===== Information supplied =====

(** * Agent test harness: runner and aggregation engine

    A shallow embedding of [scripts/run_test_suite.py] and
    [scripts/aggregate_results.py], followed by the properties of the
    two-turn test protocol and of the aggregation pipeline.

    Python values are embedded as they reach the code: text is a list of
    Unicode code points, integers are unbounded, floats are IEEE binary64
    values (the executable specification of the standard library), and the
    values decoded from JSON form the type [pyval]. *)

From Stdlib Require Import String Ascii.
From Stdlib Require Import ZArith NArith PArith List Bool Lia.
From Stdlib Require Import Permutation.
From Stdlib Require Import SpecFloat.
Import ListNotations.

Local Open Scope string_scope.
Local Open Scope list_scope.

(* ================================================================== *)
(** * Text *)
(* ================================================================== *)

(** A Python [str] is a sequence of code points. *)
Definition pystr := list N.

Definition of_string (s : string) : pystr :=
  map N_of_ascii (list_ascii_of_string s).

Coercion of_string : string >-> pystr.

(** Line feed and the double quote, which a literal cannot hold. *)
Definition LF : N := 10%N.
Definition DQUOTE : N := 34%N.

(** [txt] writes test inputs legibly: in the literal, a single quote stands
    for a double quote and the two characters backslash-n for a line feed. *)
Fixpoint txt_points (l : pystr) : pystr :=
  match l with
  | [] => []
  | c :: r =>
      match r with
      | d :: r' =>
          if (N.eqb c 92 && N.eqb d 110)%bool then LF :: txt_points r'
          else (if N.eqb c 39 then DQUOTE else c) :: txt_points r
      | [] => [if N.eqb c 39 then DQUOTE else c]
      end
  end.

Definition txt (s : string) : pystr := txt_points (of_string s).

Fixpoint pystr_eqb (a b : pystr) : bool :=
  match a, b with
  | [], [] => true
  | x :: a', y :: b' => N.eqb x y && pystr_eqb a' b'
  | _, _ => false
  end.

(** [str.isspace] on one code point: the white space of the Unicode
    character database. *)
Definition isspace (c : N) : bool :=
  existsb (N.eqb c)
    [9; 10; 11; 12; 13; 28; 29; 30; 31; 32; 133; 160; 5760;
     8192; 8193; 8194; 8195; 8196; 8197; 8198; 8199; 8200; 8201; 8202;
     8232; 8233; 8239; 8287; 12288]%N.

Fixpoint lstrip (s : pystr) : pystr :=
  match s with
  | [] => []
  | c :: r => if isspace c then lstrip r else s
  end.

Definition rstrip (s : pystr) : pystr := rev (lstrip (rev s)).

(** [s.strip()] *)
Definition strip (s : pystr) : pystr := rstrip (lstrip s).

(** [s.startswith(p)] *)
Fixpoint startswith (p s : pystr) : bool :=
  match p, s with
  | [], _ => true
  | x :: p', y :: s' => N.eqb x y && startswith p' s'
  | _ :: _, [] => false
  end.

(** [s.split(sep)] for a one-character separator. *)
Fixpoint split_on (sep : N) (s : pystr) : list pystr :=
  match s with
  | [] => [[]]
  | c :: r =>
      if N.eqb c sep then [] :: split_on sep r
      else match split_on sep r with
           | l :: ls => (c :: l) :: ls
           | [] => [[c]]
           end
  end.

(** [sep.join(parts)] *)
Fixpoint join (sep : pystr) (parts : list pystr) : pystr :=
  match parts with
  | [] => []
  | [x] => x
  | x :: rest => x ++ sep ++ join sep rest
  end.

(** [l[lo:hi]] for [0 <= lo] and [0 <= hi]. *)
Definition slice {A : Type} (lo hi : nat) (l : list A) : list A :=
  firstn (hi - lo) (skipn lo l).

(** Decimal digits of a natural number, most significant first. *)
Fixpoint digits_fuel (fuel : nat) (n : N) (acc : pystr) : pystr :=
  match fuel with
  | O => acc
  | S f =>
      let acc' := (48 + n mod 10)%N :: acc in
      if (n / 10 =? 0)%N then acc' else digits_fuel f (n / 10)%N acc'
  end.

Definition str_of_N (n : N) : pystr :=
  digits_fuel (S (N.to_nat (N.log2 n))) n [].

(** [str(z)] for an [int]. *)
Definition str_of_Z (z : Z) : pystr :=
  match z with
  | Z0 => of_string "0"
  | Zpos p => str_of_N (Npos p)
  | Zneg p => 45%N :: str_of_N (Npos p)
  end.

=====

Assignment → Keeping every line exactly as it is, copy all the records.

Output below →
(** * Agent test harness: runner and aggregation engine

    A shallow embedding of [scripts/run_test_suite.py] and
    [scripts/aggregate_results.py], followed by the properties of the
    two-turn test protocol and of the aggregation pipeline.

    Python values are embedded as they reach the code: text is a list of
    Unicode code points, integers are unbounded, floats are IEEE binary64
    values (the executable specification of the standard library), and the
    values decoded from JSON form the type [pyval]. *)

From Stdlib Require Import String Ascii.
From Stdlib Require Import ZArith NArith PArith List Bool Lia.
From Stdlib Require Import Permutation.
From Stdlib Require Import SpecFloat.
Import ListNotations.

Local Open Scope string_scope.
Local Open Scope list_scope.

(* ================================================================== *)
(** * Text *)
(* ================================================================== *)

(** A Python [str] is a sequence of code points. *)
Definition pystr := list N.

Definition of_string (s : string) : pystr :=
  map N_of_ascii (list_ascii_of_string s).

Coercion of_string : string >-> pystr.

(** Line feed and the double quote, which a literal cannot hold. *)
Definition LF : N := 10%N.
Definition DQUOTE : N := 34%N.

(** [txt] writes test inputs legibly: in the literal, a single quote stands
    for a double quote and the two characters backslash-n for a line feed. *)
Fixpoint txt_points (l : pystr) : pystr :=
  match l with
  | [] => []
  | c :: r =>
      match r with
      | d :: r' =>
          if (N.eqb c 92 && N.eqb d 110)%bool then LF :: txt_points r'
          else (if N.eqb c 39 then DQUOTE else c) :: txt_points r
      | [] => [if N.eqb c 39 then DQUOTE else c]
      end
  end.

Definition txt (s : string) : pystr := txt_points (of_string s).

Fixpoint pystr_eqb (a b : pystr) : bool :=
  match a, b with
  | [], [] => true
  | x :: a', y :: b' => N.eqb x y && pystr_eqb a' b'
  | _, _ => false
  end.

(** [str.isspace] on one code point: the white space of the Unicode
    character database. *)
Definition isspace (c : N) : bool :=
  existsb (N.eqb c)
    [9; 10; 11; 12; 13; 28; 29; 30; 31; 32; 133; 160; 5760;
     8192; 8193; 8194; 8195; 8196; 8197; 8198; 8199; 8200; 8201; 8202;
     8232; 8233; 8239; 8287; 12288]%N.

Fixpoint lstrip (s : pystr) : pystr :=
  match s with
  | [] => []
  | c :: r => if isspace c then lstrip r else s
  end.

Definition rstrip (s : pystr) : pystr := rev (lstrip (rev s)).

(** [s.strip()] *)
Definition strip (s : pystr) : pystr := rstrip (lstrip s).

(** [s.startswith(p)] *)
Fixpoint startswith (p s : pystr) : bool :=
  match p, s with
  | [], _ => true
  | x :: p', y :: s' => N.eqb x y && startswith p' s'
  | _ :: _, [] => false
  end.

(** [s.split(sep)] for a one-character separator. *)
Fixpoint split_on (sep : N) (s : pystr) : list pystr :=
  match s with
  | [] => [[]]
  | c :: r =>
      if N.eqb c sep then [] :: split_on sep r
      else match split_on sep r with
           | l :: ls => (c :: l) :: ls
           | [] => [[c]]
           end
  end.

(** [sep.join(parts)] *)
Fixpoint join (sep : pystr) (parts : list pystr) : pystr :=
  match parts with
  | [] => []
  | [x] => x
  | x :: rest => x ++ sep ++ join sep rest
  end.

(** [l[lo:hi]] for [0 <= lo] and [0 <= hi]. *)
Definition slice {A : Type} (lo hi : nat) (l : list A) : list A :=
  firstn (hi - lo) (skipn lo l).

(** Decimal digits of a natural number, most significant first. *)
Fixpoint digits_fuel (fuel : nat) (n : N) (acc : pystr) : pystr :=
  match fuel with
  | O => acc
  | S f =>
      let acc' := (48 + n mod 10)%N :: acc in
      if (n / 10 =? 0)%N then acc' else digits_fuel f (n / 10)%N acc'
  end.

Definition str_of_N (n : N) : pystr :=
  digits_fuel (S (N.to_nat (N.log2 n))) n [].

(** [str(z)] for an [int]. *)
Definition str_of_Z (z : Z) : pystr :=
  match z with
  | Z0 => of_string "0"
  | Zpos p => str_of_N (Npos p)
  | Zneg p => 45%N :: str_of_N (Npos p)
  end.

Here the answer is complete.